==== Data for this task

(** ** The log only grows *)

(** X2: the log is append-only: over any list of calls, from any state, the
    log afterwards is the log before followed by at most one new entry per
    call; no entry is changed, moved or removed. *)
Theorem log_is_append_only (cs : list (Clock * call)) (ws : WalletService) :
  exists added : list Transaction,
    transactions (run cs ws) = transactions ws ++ added /\
    (length added <= length cs)%nat.
Proof.
  revert ws. induction cs as [|[clk c] cs IH]; intros ws; cbn [run].
  - exists []. rewrite app_nil_r. split; [reflexivity|cbn; lia].
  - destruct (IH (final (exec c clk ws))) as (added & Heq & Hlen).
    destruct (exec_log c clk ws) as [Hsame|(tx & Hsnoc & _)].
    + exists added. rewrite Heq, Hsame. split; [reflexivity|cbn; lia].
    + exists (tx :: added). rewrite Heq, Hsnoc, <- app_assoc.
      split; [reflexivity|cbn; lia].
Qed.

(** ** Accounts stay *)

Lemma transition_keeps_user (ws ws' : WalletService) (id : string) (u : User) :
  transition ws ws' -> users ws !! id = Some u -> users ws' !! id = Some u.
Proof.
  intros [Hu _ _|userID name email Hfresh Hu _ _|? ? ? _ _ _ _ _ Hu _ _
         |? ? ? _ _ _ _ _ Hu _ _|? ? ? ? ? _ _ _ _ _ _ _ _ Hu _ _] Hid;
    rewrite Hu; try exact Hid.
  rewrite lookup_insert_ne; [exact Hid|]. intros ->. congruence.
Qed.

(** X3: a registered user is never removed and never changed: whatever calls
    follow, the users map keeps the record (id, name, email) that
    [CreateUser] stored. *)
Theorem users_are_permanent (cs : list (Clock * call)) (ws : WalletService)
    (id : string) (u : User) :
  users ws !! id = Some u -> users (run cs ws) !! id = Some u.
Proof.
  revert ws. induction cs as [|[clk c] cs IH]; intros ws Hid; cbn [run].
  - exact Hid.
  - apply IH. eapply transition_keeps_user; [apply exec_transition|exact Hid].
Qed.

Lemma users_are_permanent_witness :
  users (run [(after 4000, CallCreateUser "A" "Mallory" "m@example.com");
              (after 5000, CallWithdraw "A" (Finite (New 1 0)) "memo")] demo)
  !! "A"
  = Some {| User_ID := "A"; Name := "Alice"; Email := "alice@example.com" |}.
Proof.
  apply (users_are_permanent
           [(after 4000, CallCreateUser "A" "Mallory" "m@example.com");
            (after 5000, CallWithdraw "A" (Finite (New 1 0)) "memo")]
           demo "A").
  vm_compute. reflexivity.
Defined.

(** ** Balances *)

(** X4: no balance is ever negative: after every run from a fresh service
    the balance [GetBalanceDecimal] reports for any id is at least zero. *)
Theorem balances_never_negative (cs : list (Clock * call)) (id : string) :
  (0 <= dval (balance (run cs NewWalletService) id))%Q.
Proof.
  rewrite balance_lookup.
  destruct (wallets (run cs NewWalletService) !! id) as [w|] eqn:Hw.
  - exact (inv_nonneg _ (run_from_new_inv cs) id w Hw).
  - rewrite dval_Zero. apply Qle_refl.
Qed.

(** ** What a call may touch *)

Lemma positive_amount (d : Decimal) :
  LessThanOrEqual d Zero = false -> (0 < dval d)%Q.
Proof. intros H. apply LessThanOrEqual_false in H. exact H. Qed.

(** A call changes nothing, or registers the user it names, or updates
    wallets it names and logs one well-formed entry between accounts it
    names. *)
Lemma exec_effect (c : call) (clk : Clock) (ws : WalletService) :
  let ws' := final (exec c clk ws) in
  (users ws' = users ws /\ wallets ws' = wallets ws /\
   transactions ws' = transactions ws) \/
  (exists userID name email,
     c = CallCreateUser userID name email /\
     users ws !! userID = None /\
     users ws' = <[userID := {| User_ID := userID; Name := name;
                                Email := email |}]> (users ws) /\
     wallets ws' = <[userID := {| UserID := userID; Balance := New 0 0 |}]>
                     (wallets ws) /\
     transactions ws' = transactions ws) \/
  (exists tx,
     transactions ws' = transactions ws ++ [tx] /\
     users ws' = users ws /\
     well_formed tx /\
     names c (FromUserID tx) = true /\
     names c (ToUserID tx) = true /\
     is_Some (wallets ws !! FromUserID tx) /\
     is_Some (wallets ws !! ToUserID tx) /\
     (forall id, names c id = false -> wallets ws' !! id = wallets ws !! id)).
Proof.
  assert (Hdep : forall userID d description,
    let r := DepositDecimal userID d description clk ws in
    (users (final r) = users ws /\ wallets (final r) = wallets ws /\
     transactions (final r) = transactions ws) \/
    (exists tx,
       transactions (final r) = transactions ws ++ [tx] /\
       users (final r) = users ws /\
       well_formed tx /\
       String.eqb userID (FromUserID tx) = true /\
       String.eqb userID (ToUserID tx) = true /\
       is_Some (wallets ws !! FromUserID tx) /\
       is_Some (wallets ws !! ToUserID tx) /\
       (forall id, String.eqb userID id = false ->
                   wallets (final r) !! id = wallets ws !! id))).
  { intros userID d description. cbv zeta. rewrite DepositDecimal_run.
    destruct (LessThanOrEqual d Zero) eqn:Hpos; [left; cbn; auto|].
    name_getLock userID clk ws lock ws1.
    destruct (wallets ws !! userID) as [w|] eqn:Hw;
      unfold final; cbn [fst snd]; [|left; auto].
    right. eexists. cbn [transactions users wallets].
    split; [reflexivity|]. split; [assumption|].
    split; [split; [apply positive_amount, Hpos|left; split; [left|];
                    reflexivity]|].
    cbn [logged FromUserID ToUserID]. rewrite String.eqb_refl, Hw.
    repeat split; eauto.
    intros id Hid. apply String.eqb_neq in Hid.
    apply lookup_insert_ne. exact Hid. }
  cbv zeta. rewrite exec_run. destruct c.
  - rewrite CreateUser_run. destruct (users ws !! userID) eqn:E;
      unfold final; cbn [fst snd].
    + left. auto.
    + right; left. exists userID, name, email. auto.
  - rewrite Deposit_run. destruct (NewFromFloat amount) as [d|];
      [|left; cbn; auto].
    specialize (Hdep userID d description). cbv zeta in Hdep.
    destruct (DepositDecimal userID d description clk ws) as [[err ws'] t].
    destruct Hdep as [H|H]; [left|right; right]; exact H.
  - specialize (Hdep userID amount description). cbv zeta in Hdep.
    destruct (DepositDecimal userID amount description clk ws)
      as [[err ws'] t].
    destruct Hdep as [H|H]; [left|right; right]; exact H.
  - rewrite Withdraw_run. destruct (NewFromFloat amount) as [d|];
      [|left; cbn; auto].
    destruct (LessThanOrEqual d Zero) eqn:Hpos; [left; cbn; auto|].
    name_getLock userID clk ws lock ws1.
    destruct (wallets ws !! userID) as [w|] eqn:Hw;
      [|left; unfold final; cbn [fst snd]; auto].
    destruct (LessThan (Balance w) d); unfold final; cbn [fst snd];
      [left; auto|].
    right; right. eexists. cbn [transactions users wallets names].
    split; [reflexivity|]. split; [assumption|].
    split; [split; [apply positive_amount, Hpos|left; split; [right|];
                    reflexivity]|].
    cbn [logged FromUserID ToUserID]. rewrite String.eqb_refl, Hw.
    repeat split; eauto.
    intros id Hid. apply String.eqb_neq in Hid.
    apply lookup_insert_ne. exact Hid.
  - rewrite Transfer_run. destruct (NewFromFloat amount) as [d|];
      [|left; cbn; auto].
    destruct (LessThanOrEqual d Zero) eqn:Hpos; [left; cbn; auto|].
    destruct (String.eqb_spec fromUserID toUserID) as [Heq|Hne];
      [left; cbn; auto|].
    destruct (wallets ws !! fromUserID) as [wf|] eqn:Hf; [|left; cbn; auto].
    destruct (wallets ws !! toUserID) as [wt|] eqn:Hto; [|left; cbn; auto].
    destruct (getOrderedLocks_sorted fromUserID toUserID clk ws)
      as (l1 & l2 & ws1 & Hrun & _ & _ & Hu & Hw & Ht).
    rewrite Hrun.
    destruct (LessThan (Balance wf) d); unfold final; cbn [fst snd];
      [left; auto|].
    right; right. eexists. cbn [transactions users wallets names].
    split; [reflexivity|]. split; [assumption|].
    split; [split; [apply positive_amount, Hpos|right; split;
                    [reflexivity|exact Hne]]|].
    cbn [logged FromUserID ToUserID].
    rewrite !String.eqb_refl, Bool.orb_true_r, Hf, Hto.
    repeat split; eauto.
    intros id Hid. apply Bool.orb_false_iff in Hid. destruct Hid as [H1 H2].
    apply String.eqb_neq in H1, H2.
    rewrite !lookup_insert_ne by assumption. reflexivity.
Qed.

========

» **Prompt**
Copy out all lines from the records where the word "unfold" appears.

» **Result of this task**
      unfold final; cbn [fst snd]; [|left; auto].
      unfold final; cbn [fst snd].
      [|left; unfold final; cbn [fst snd]; auto].
    destruct (LessThan (Balance w) d); unfold final; cbn [fst snd];
    destruct (LessThan (Balance wf) d); unfold final; cbn [fst snd];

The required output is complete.